Discurso de graduación de la licenciatura en Psicología. Centro Eleia

Jorge Hidalgo

Quiero expresar la alegría que me produce haber crecido junto con ustedes, compañeros,  porque sé que todo el tiempo procuramos ayudarnos mutuamente. Ese es un hecho, a pesar de que nos costó algo de trabajo empezar a acercarnos los unos a los otros; aun así, logramos concluir este proyecto unidos. Nuestros estudios no estuvieron exentos de separaciones, duelos o lecciones de vida que nos marcaron, festejos, trabajos interminables, pero, más importante todavía, de la curiosidad por aprender y el rigor académico que siempre nos caracterizó como grupo. Ahora se abre ante nosotros un panorama de posibilidades que quizá resulte abrumador. Yo, al igual que la mayoría de ustedes, he sido estudiante de tiempo completo la mayor parte de mi vida; ahora nos toca construir un legado y un patrimonio con la ayuda de todos nuestros conocimientos adquiridos en la licenciatura.

Nuestra generación ha sido objeto de muchas difamaciones; nos quieren englobar bajo el nombre de “millenials” algunas personas que parecen no recordar lo que es ser joven y empezar a moverse en nuevos ambientes. El tiempo pasa y a nosotros nos toca cambiar junto con el mundo que también se transforma.

Vivimos una situación muy particular durante el sismo del 19 de septiembre de 2017. Enfrentamos juntos la tragedia y nosotros, que hemos sido señalados como una generación de flojos, apáticos, mediocres, desganados, deprimidos, caprichosos, malcriados, superficiales, herejes, licenciosos e incapaces de soportar la tiranía de los superiores, salimos a las calles, nos arriesgamos ayudar, transmitimos la información y organizamos todo lo que pudimos para aminorar el desastre.

Ahora debemos tratar de remover los escombros de la discriminación, el maltrato, la marginación y la explotación. Nos corresponde hacer un esfuerzo para acabar con el racismo, el clasismo, el elitismo, el sexismo, la misoginia, la homofobia, la transfobia, la misantropía y la tiranía. Tenemos que intentar lo que las generaciones anteriores se han propuesto a su modo: ser mejores. El privilegio que se nos otorga en esta ocasión, concluir una licenciatura, puede servir para predicar una convivencia de amor, pluralismo, ética y compromiso social.
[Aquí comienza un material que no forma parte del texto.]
(** * CPU core power analyzer: benchmarks, derived metrics and rating

    A shallow embedding of [github_actions_core_power_analyzer.py]
    (class [CorePowerAnalyzer]): the four benchmark workloads, the
    theoretical-peak calculation and the performance rating, together with
    the properties the specification states about them.

    Modelling conventions.
    - Python [int] is [Z] (unbounded).
    - Python [float] is modelled by the rational number it denotes, as a
      canonical rational [Qc], and float arithmetic is exact: rounding,
      infinities and NaN are outside the model, so a stored float is the
      value of its formula, which Python rounds.  Comparisons and the test
      for zero are exact on floats as well, so the thresholds of the
      rating and the zero-duration properties do not depend on this.  An
      integer that is too large for a float where the metrics step or a
      probe needs one ([int * float], [int / int]) is an [OverflowError],
      as in Python ([to_float], [int_truediv]); the benchmarks are run on
      the sizes their callers pass, which are far from that.  For the
      places where rounding matters, module [Binary64] gives the IEEE 754
      binary64 computation ([SpecFloat]): the peak figures the
      specification names and their doubling, and [int(math.sqrt(n))] in
      [is_prime], which is shown to be within one of the integer square
      root below 2^53.
    - [self.results] is a [gmap string value]; [print] appends a line to
      the console; [time.time()] reads the next value of a clock stream.
      All three live in the state of the monad [M], which also carries
      Python exceptions.
    - The probes of the operating system ([get_system_info],
      [get_cpu_specs], [get_cpu_frequencies], [get_memory_info]) are
      functions of what they read: the output of a command, the text of a
      file, the files of a directory.  A [str] is the bytes of its UTF-8
      encoding (module [Str]); [int] and [float] on a string are
      parameters (class [Builtins]).  [export_json] and the whole of
      [run_all_tests] are not modelled; the benchmark and analysis steps
      of [run_all_tests] are ([run_benchmarks]). *)

From Stdlib Require Import ZArith QArith Qcanon Znumtheory Lia Ascii.
From Stdlib Require Import Floats.SpecFloat.
From Equations Require Import Equations.
From stdpp Require Import gmap strings list fin_maps sorting.
(** * ai-text: the message relay of [index.js]

    A shallow embedding of the relay's pipeline (poller, dedup ledgers,
    processing queue, command interpreter, backend gateway, reply
    resolution) and the properties its specification states about it.

    Conventions of the embedding.
    - A JavaScript string is the list of its UTF-16 code units.
    - Module-level [let]/[const] bindings and the locals captured by the
      poller's closure are the fields of one [State] record.
    - Every [await] on an outside service (OpenAI, Ollama, the BlueBubbles
      bridge, the image download) is a [call]: the request is appended to
      the trace and the answer is chosen by an environment, a function of
      the history so far.  A rejected promise or a response of an
      unexpected shape is a thrown exception.
    - [console.log]/[console.error] have no effect on the program and are
      left out, except the "Processing message" line, which is kept as the
      trace event that marks the start of an item.
    - The [tempGuid] of an outbound message (clock and random digits) is
      not part of the modelled payload.
    - The poller and the drain loop are two blocks.  [queueMessageProcessing]
      starts the drain without awaiting it, and from there on the drain
      runs between the poller's own steps, in an order that depends on
      when the services answer.  The embedding does not pick such an
      order: [pollCycle] is what the poller itself reads and writes
      (ledgers, queue tail, context store clean-up), [processMessageQueue]
      is what the drain itself reads and writes, and a statement about
      one of them speaks of that block's own steps. *)

From Stdlib Require Import NArith String Ascii List Bool Lia.
From stdpp Require Import gmap list.
Import ListNotations.

Local Open Scope N_scope.
Local Open Scope list_scope.

(** ** JavaScript strings *)

Module JsString.

Abbreviation jsstring := (list N).

(** A literal of Basic Latin characters. *)
Definition lit (s : string) : jsstring :=
  List.map N_of_ascii (list_ascii_of_string s).
(** Lines 145-165: one step of the backtracking, the column chosen in row
    [j] from [prev_idx = path[j + 1]]. *)
Definition backtrack_step (best_arr : list Z) (width j prev_idx : Z)
    : option Z :=
  let min_idx := prev_idx in
  min_energy ← load best_arr (j * width + prev_idx);
  '(min_energy, min_idx) ←
    (if prev_idx >? 0 then
       l ← load best_arr (j * width + prev_idx - 1);
       if l <? min_energy then Some (l, prev_idx - 1)
       else Some (min_energy, min_idx)
     else Some (min_energy, min_idx));
  '(min_energy, min_idx) ←
    (if prev_idx <? width - 1 then
       r ← load best_arr (j * width + prev_idx + 1);
       if r <? min_energy then Some (r, prev_idx + 1)
       else Some (min_energy, min_idx)
     else Some (min_energy, min_idx));
  Some min_idx.

(** Lines 130-165 of [seam_carve]: the seam. *)
Definition seam_carve_path (best_arr : list Z) (height width : Z)
    (fresh : list Z) : option (list Z) :=
  let path := fresh in
  min_energy ← load best_arr ((height - 1) * width);
  let min_idx := 0 in
  '(min_energy, min_idx) ← for_up 1 width (fun i '(min_energy, min_idx) =>
    b ← load best_arr ((height - 1) * width + i);
    if b <? min_energy then Some (b, i)
    else Some (min_energy, min_idx)) (min_energy, min_idx);
  path ← store path (height - 1) min_idx;
  for_down (height - 2) 0 (fun j path =>
    prev_idx ← load path (j + 1);
    min_idx ← backtrack_step best_arr width j prev_idx;
    store path j min_idx) path.

(** Lines 168-183 of [seam_carve]: the copy that skips the seam. *)
Definition seam_carve_copy (src : list Z) (height width : Z)
    (path : list Z) (fresh : list Z) : option (list Z) :=
  let output := fresh in
  for_up 0 height (fun j output =>
    let new_col := 0 in
    r ← for_up 0 width (fun i '(output, new_col) =>
      pj ← load path j;
      if negb (i =? pj) then
        p0 ← get_pixel src width j i 0;
        p1 ← get_pixel src width j i 1;
        p2 ← get_pixel src width j i 2;
        p3 ← get_pixel src width j i 3;
        output ← set_pixel output (width - 1) j new_col p0 p1 p2 p3;
        Some (output, new_col + 1)
      else Some (output, new_col)) (output, new_col);
    Some r.1) output.

(** The buffers that [seam_carve] allocates, as [malloc] hands them out. *)
Record fresh_blocks := mk_fresh {
  fresh_energy : list Z;
  fresh_best : list Z;
  fresh_path : list Z;
  fresh_output : list Z }.

(** [seam_carve] up to the seam (lines 88-165). *)
Definition seam_carve_seam (src : list Z) (height width : Z)
    (f : fresh_blocks) : option (list Z) :=
  energy_map ← calc_energy src (fresh_energy f) height width;
  best_arr ← seam_carve_cost energy_map height width (fresh_best f);
  seam_carve_path best_arr height width (fresh_path f).

Definition seam_carve (src : list Z) (height width : Z)
    (f : fresh_blocks) : option (list Z) :=
  path ← seam_carve_seam src height width f;
  seam_carve_copy src height width path (fresh_output f).

End Wasm.

(** ** Well-formed inputs *)

Definition is_byte (v : Z) : bool := (0 <=? v) && (v <? 256).

Definition has_size (buf : list Z) (n : Z) : bool :=
  Z.of_nat (length buf) =? n.

(** A 3-channel raster of at least one row and one column whose buffer
    holds exactly [3 * height * width] bytes. *)
Definition wf_rgb (im : rgb_img) : bool :=
  (1 <=? height im) && (1 <=? width im)
  && has_size (raster im) (3 * height im * width im)
  && forallb is_byte (raster im).

(** The same for the RGBA buffers of [seamcarving_wasm.c]. *)
Definition wf_rgba (src : list Z) (h w : Z) : bool :=
  (1 <=? h) && (1 <=? w) && has_size src (4 * h * w) && forallb is_byte src.

Definition in_range (w c : Z) : bool := (0 <=? c) && (c <? w).

(** The contract of the seam remover on its path: one column per row, each
    inside the raster. *)
Definition valid_seam (path : list Z) (h w : Z) : bool :=
  has_size path h && forallb (in_range w) path.

(** The entry of a cost table at row [j], column [i] (0 outside it). *)
Definition cost_at (best : list Z) (width j i : Z) : Z :=
  default 0 (load best (j * width + i)).

(** The source column that lands in output column [i] of a row whose seam
    is at column [pj]: [i] left of the seam, [i + 1] from the seam on. *)
Definition seam_shift (pj i : Z) : Z := if i <? pj then i else i + 1.

(** [dest] is a raster of the reduced shape in which every output pixel of
    the rows before [j], and every output pixel of row [j] whose source
    column is before [i], holds the source pixel that [path] assigns to
    it. *)
Definition removed_upto (src : rgb_img) (path : list Z) (j i : Z)
    (dest : rgb_img) : Prop :=
  height dest = height src ∧ width dest = width src - 1
  ∧ Z.of_nat (length (raster dest)) = 3 * height src * (width src - 1)
  ∧ ∀ j' i' c pj,
      0 ≤ j' < height src → 0 ≤ i' < width src - 1 → 0 ≤ c < 3 →
      load path j' = Some pj →
      j' < j ∨ (j' = j ∧ seam_shift pj i' < i) →
      Seamcarving.get_pixel dest j' i' c
      = Seamcarving.get_pixel src j' (seam_shift pj i') c.

(** The invariant of the two loops of [calc_energy]: the pixels before
    [(j, i)] in row-major order hold their normalised energy. *)
Definition energy_upto (im : rgb_img) (j i : Z) (grad : rgb_img) : Prop :=
  height grad = height im ∧ width grad = width im
  ∧ Z.of_nat (length (raster grad)) = 3 * height im * width im
  ∧ ∀ j' i' c g,
      0 ≤ j' < height im → 0 ≤ i' < width im → 0 ≤ c < 3 →
      Seamcarving.grad_sq_at im j' i' = Some g →
      j' < j ∨ (j' = j ∧ i' < i) →
      Seamcarving.get_pixel grad j' i' c
      = Some (Seamcarving.energy_norm_of (Seamcarving.energy_of g)).

(** The dynamic program of both files, over an arbitrary reader
    [energy j i] of the energy map. *)
Definition dp_fill (energy : Z → Z → option Z) (h w : Z) (fresh : list Z)
    : option (list Z) :=
  best_arr ← for_up 0 w (fun i best_arr =>
    p ← energy 0 i;
    store best_arr i p) fresh;
  for_up 1 h (fun j best_arr =>
    for_up 0 w (fun i best_arr =>
      cur ← energy j i;
      min ← (if i =? 0 then
               e1 ← load best_arr ((j - 1) * w + (i + 1));
               e2 ← load best_arr ((j - 1) * w + i);
               Some (min_2 e1 e2)
             else if i =? w - 1 then
               e1 ← load best_arr ((j - 1) * w + i);
               e2 ← load best_arr ((j - 1) * w + (i - 1));
               Some (min_2 e1 e2)
             else
               e1 ← load best_arr ((j - 1) * w + (i - 1));
               e2 ← load best_arr ((j - 1) * w + i);
               e3 ← load best_arr ((j - 1) * w + (i + 1));
               Some (min_3 e1 e2 e3));
      store best_arr (j * w + i) (cur + min)) best_arr) best_arr.

(** Column [i'] is a predecessor of column [i]: adjacent and inside the
    row. *)
Definition adjacent (w i i' : Z) : Prop := i - 1 ≤ i' ≤ i + 1 ∧ 0 ≤ i' < w.

(** [m] is the least entry of row [j] of [best] over the columns adjacent
    to [i]. *)
Definition min_over_adjacent (best : list Z) (w j i m : Z) : Prop :=
  (∃ i', adjacent w i i' ∧ cost_at best w j i' = m)
  ∧ ∀ i', adjacent w i i' → m ≤ cost_at best w j i'.

(** Cell [(j, i)] of the table obeys the recurrence. *)
Definition dp_cell (energy : Z → Z → option Z) (best : list Z) (w j i : Z)
    : Prop :=
  ∃ e m, energy j i = Some e
    ∧ load best (j * w + i) = Some (e + m)
    ∧ min_over_adjacent best w (j - 1) i m.

Definition dp_upto (energy : Z → Z → option Z) (h w j i : Z)
    (best : list Z) : Prop :=
  Z.of_nat (length best) = h * w
  ∧ (∀ i', 0 ≤ i' < w → load best i' = energy 0 i')
  ∧ ∀ j' i', 1 ≤ j' < h → 0 ≤ i' < w →
      j' < j ∨ (j' = j ∧ i' < i) → dp_cell energy best w j' i'.

(** Column [p] holds the least entry of row [j], and is the first column
    that does. *)
Definition first_min (best : list Z) (w j p : Z) : Prop :=
  0 ≤ p < w
  ∧ (∀ i, 0 ≤ i < w → cost_at best w j p ≤ cost_at best w j i)
  ∧ ∀ i, 0 ≤ i < p → cost_at best w j p < cost_at best w j i.

(** Column [p] is adjacent to [c] and holds the least entry of row [j]
    among the columns adjacent to [c]. *)
Definition adjacent_min (best : list Z) (w j c p : Z) : Prop :=
  adjacent w c p
  ∧ ∀ k, adjacent w c k → cost_at best w j p ≤ cost_at best w j k.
Recuerdo bien cuando nuestro profesor de Dinámica de grupos nos explicó cómo los integrantes de un conjunto no se reduce solamente a los que están presentes, sino que las personas cargamos dentro de nosotros la figura de otros tantos que ayudaron a construirnos, figuras que pesan. Nuestro maestro de Motivación y emoción diría: “Estamos parados sobre hombros de gigantes”.

Ahora quiero dirigir mis agradecimientos a todas aquellas personas que con su presencia o ausencia permitieron que llegáramos hasta aquí. Ante todo, gracias a nuestros padres y a nuestras madres, a nuestra familia, a quienes han trabajado por nosotros. Dedico una mención especial a nuestros seres queridos que fallecieron, aquellos que no lograron vernos como psicólogos graduados. Gracias a los que fueron pacientes y a nuestros terapeutas; a nuestros maestros y a nuestros guías; a los nuevos amigos de estos cuatro años y medio, y a los viejos amigos que se quedaron. Gracias al aprendizaje y a la verdad. Gracias a los que creen en nosotros.